Eni ancora nel mirino. Così i pm azzoppano le grandi aziende

Aziende nel mirino. Dopo i guai di Finmeccanica in India e dell'Eni in Nigeria, le toghe non sembrano voler mollare l'osso delle grandi realtà industriali italiane. Ora è di nuovo il cane a sei zampe a finire sulla graticola per evasione di accise. Già nel 2012, nove manager Eni erano stati indagati e poi assolti a Milano per un presunto mancato versamento di 1,7 miliardi. Ora è Roma a indagare e i manager coinvolti sono solo due. Ma anche se la cifra dell'evasione che la procura avrebbe accertato è ben più modesta - due milioni di euro - i pm sparano alto, ipotizzando che quel denaro servisse a creare «nero», o comunque «impiegato in attività non lecite, trattandosi di provento di reato».

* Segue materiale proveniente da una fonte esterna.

(* ===== verification/ToyVerify.v ===== *)
(** * Concrete sealed transactions

    Instances of the cryptographic interfaces to evaluate the checks with: the
    curve is the additive group of the integers, positive keys sign anything,
    and even proofs are valid. *)
From S2P Require Import Prelude Time CostModel Fab FabSerial MerkleTree TimeFilterMap Zswap StateValue VmOps.
From S2P Require Import Coin DeltaTracking VmProps Runtime RuntimeProps LedgerData LedgerCost Dust Ledger ToyLedger.
From S2P Require Import VerifyData Balance EffectsCheck Sequencing WellFormed.
Set Warnings "-register-all".

#[export] Instance toy_proofs : ProofSystem := {|
  Proof := Z; Binding := unit; proof_compare := Z.compare; pedersen_compare _ _ := Eq; ciphertext_compare _ _ := Eq;
  key_compare := Z.compare; pedersen_zero := tt; pedersen_add _ _ := tt; pedersen_neg _ := tt; pedersen_mul _ _ := tt;
  pedersen_generator := tt; token_base _ _ := tt; downgrade _ := tt; binding_valid _ _ := true;
  signature_verify _ k _ := 0 <? k; vk_verify _ p _ := Z.even p; zswap_spend_vk := 1; zswap_output_vk := 2; dust_spend_vk := 3 |}.
#[export] Instance toy_statements : Statements := {|
  input_statement _ _ := []; output_statement _ _ := []; dust_spend_statement _ _ _ _ _ _ _ := []; call_public_inputs _ _ := [];
  challenge_pre _ := []; serialize_updates _ := []; serialize_verifying_key k := to_le_bytes 32 k; sealed_size _ := 20000;
  sealed_hash _ := toy_hash 1 |}.

(** An intent that moves 100 Night from two outputs of key 7 and pays fees with a Dust spend. *)
Definition toy_input (value : Z) : UtxoSpend := {|
  us_value := value; us_owner := 7; us_type := NIGHT; us_intent_hash := toy_hash 9; us_output_no := value |}.
Definition toy_sealed_offer : SealedUnshieldedOffer := {|
  suo_inputs := [toy_input 40; toy_input 60];
  suo_outputs := [{| uout_value := 100; uout_owner := toy_hash 8; uout_type := NIGHT |}];
  suo_signatures := [tt; tt] |}.
Definition toy_registration : SealedDustRegistration := {|
  sdr_registration := {| night_key := 7; dust_address := Some 11; allow_fee_payment := 0 |}; sdr_signature := Some tt |}.
Definition toy_dust_actions (t : Z) : SealedDustActions := {|
  sda_spends := [{| sds_spend := {| v_fee := SPECKS_PER_DUST * 1000; old_nullifier := 5; new_commitment := 6 |}; sds_proof := 2 |}];
  sda_registrations := [toy_registration]; sda_ctime := t |}.
Definition toy_sealed_intent (t : Z) : SealedIntent := {|
  si_guaranteed_offer := Some toy_sealed_offer; si_fallible_offer := None; si_actions := [];
  si_dust_actions := Some (toy_dust_actions t); si_ttl := t + 500; si_binding := tt |}.
Definition toy_stx (t : Z) : SealedStandard := {|
  ss_network_id := "toy"; ss_intents := {[ 1 := toy_sealed_intent t ]}; ss_guaranteed_coins := None; ss_fallible_coins := ∅;
  ss_binding_randomness := 0 |}.
Definition toy_sealed (t : Z) : SealedTransaction := SealedStandardTx (toy_stx t).
Example toy_sealed_well_formed :
  is_ok (well_formed (toy_sealed 1000) toy_genesis WellFormedStrictness_default 1000) = true.
Proof. vm_compute. reflexivity. Qed.

(** A state with other parameters. *)
Definition toy_other_state : LedgerState := with_parameters toy_genesis {|
  cost_model := cost_model INITIAL_PARAMETERS; limits := limits INITIAL_PARAMETERS; dust_params := dust_params INITIAL_PARAMETERS;
  fee_prices := fee_prices INITIAL_PARAMETERS; global_ttl := 7200;
  cost_dimension_min_ratio := cost_dimension_min_ratio INITIAL_PARAMETERS;
  price_adjustment_a_parameter := price_adjustment_a_parameter INITIAL_PARAMETERS;
  cardano_to_midnight_bridge_fee_basis_points := 500; c_to_m_bridge_min_amount := 1000 |}.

L'evasione, spiega la procura, avveniva caricando sulle autobotti più carburante di quello dichiarato (su cui si pagavano le accise), ma fatturando ai distributori l'intero carico, compreso quello «fantasma». Il nucleo di polizia tributaria della Gdf di Roma ha calcolato, tra 2007 e 2012, circa 5,5 milioni di litri di eccedenze tra Gpl benzina e gasolio, per un'evasione di quasi 2 milioni di euro. Dopo le prime 30 perquisizioni di giugno scorso nelle sedi Eni che si occupano di prodotti petroliferi, due giorni fa è finito nel mirino l'ex direttore generale della Divisione Refining & Marketing dell'Eni, Angelo Caridi, indagato insieme al suo successore Angelo Fanelli e a un imprenditore di trasporto carburanti per associazione per delinquere e violazione del testo unico sulle accise. Gli uomini delle Fiamme gialle hanno perquisito l'ufficio di Caridi a Eni servizi e sette abitazioni riconducibili a lui o alla moglie tra San Donato Milanese, Roma e Reggio Calabria. Ma i magistrati romani sembrano puntare proprio l'Eni, o almeno il comparto refining . Per i pm Palazzi e Margio vi sono «gravi indizi» che «all'interno degli uffici quantomeno della divisione Refining & Marketing dell'Eni ubicati in Roma vi siano dei soggetti che ormai da anni evadono le accise su carburanti caricati in eccedenza sulle autobotti». Un business portato avanti, per la procura di Roma, sulla base «non di un semplice accordo criminale meramente occasionale e accidentale», bensì «diretto all'attuazione di un più vasto programma criminoso per la commissione di una serie indeterminata di delitti». L'Eni già a caldo aveva minimizzato l'indagine su quella che ha definito «attività industriale, di non particolare rilevanza, della ex Direzione generale Refining & Marketing», e assicurando comunque «massima collaborazione» ai magistrati.

Che però, come detto, la mettono giù dura. E rimarcano come la società «fosse informata di queste eccedenze» di carburante sulle autobotti, in difformità rispetto ai documenti di trasporto. Le toghe romane bollano anche come «poco verosimile» la giustificazione difensiva del colosso italiano dell'energia, «che imputerebbe le registrate eccedenze di Gpl alle variazioni di temperatura» tra carico e consegna. Ma, mettono nero su bianco in procura, in inverno il volume sarebbe dovuto diminuire e non - «contrariamente a ogni legge fisica» - aumentare. Insomma, per la procura quello emerso analizzando le quantità di carburante registrate ed effettive in uscita dalle basi di carico di Napoli, Livorno e Gaeta sarebbe un sistema ben collaudato, forse anche più esteso.

Di certo, in attesa di «comprendere a chi e a che cosa fosse destinato il denaro “risparmiato”» con l'evasione, non c'è pace per ciò che resta della grande industria italiana.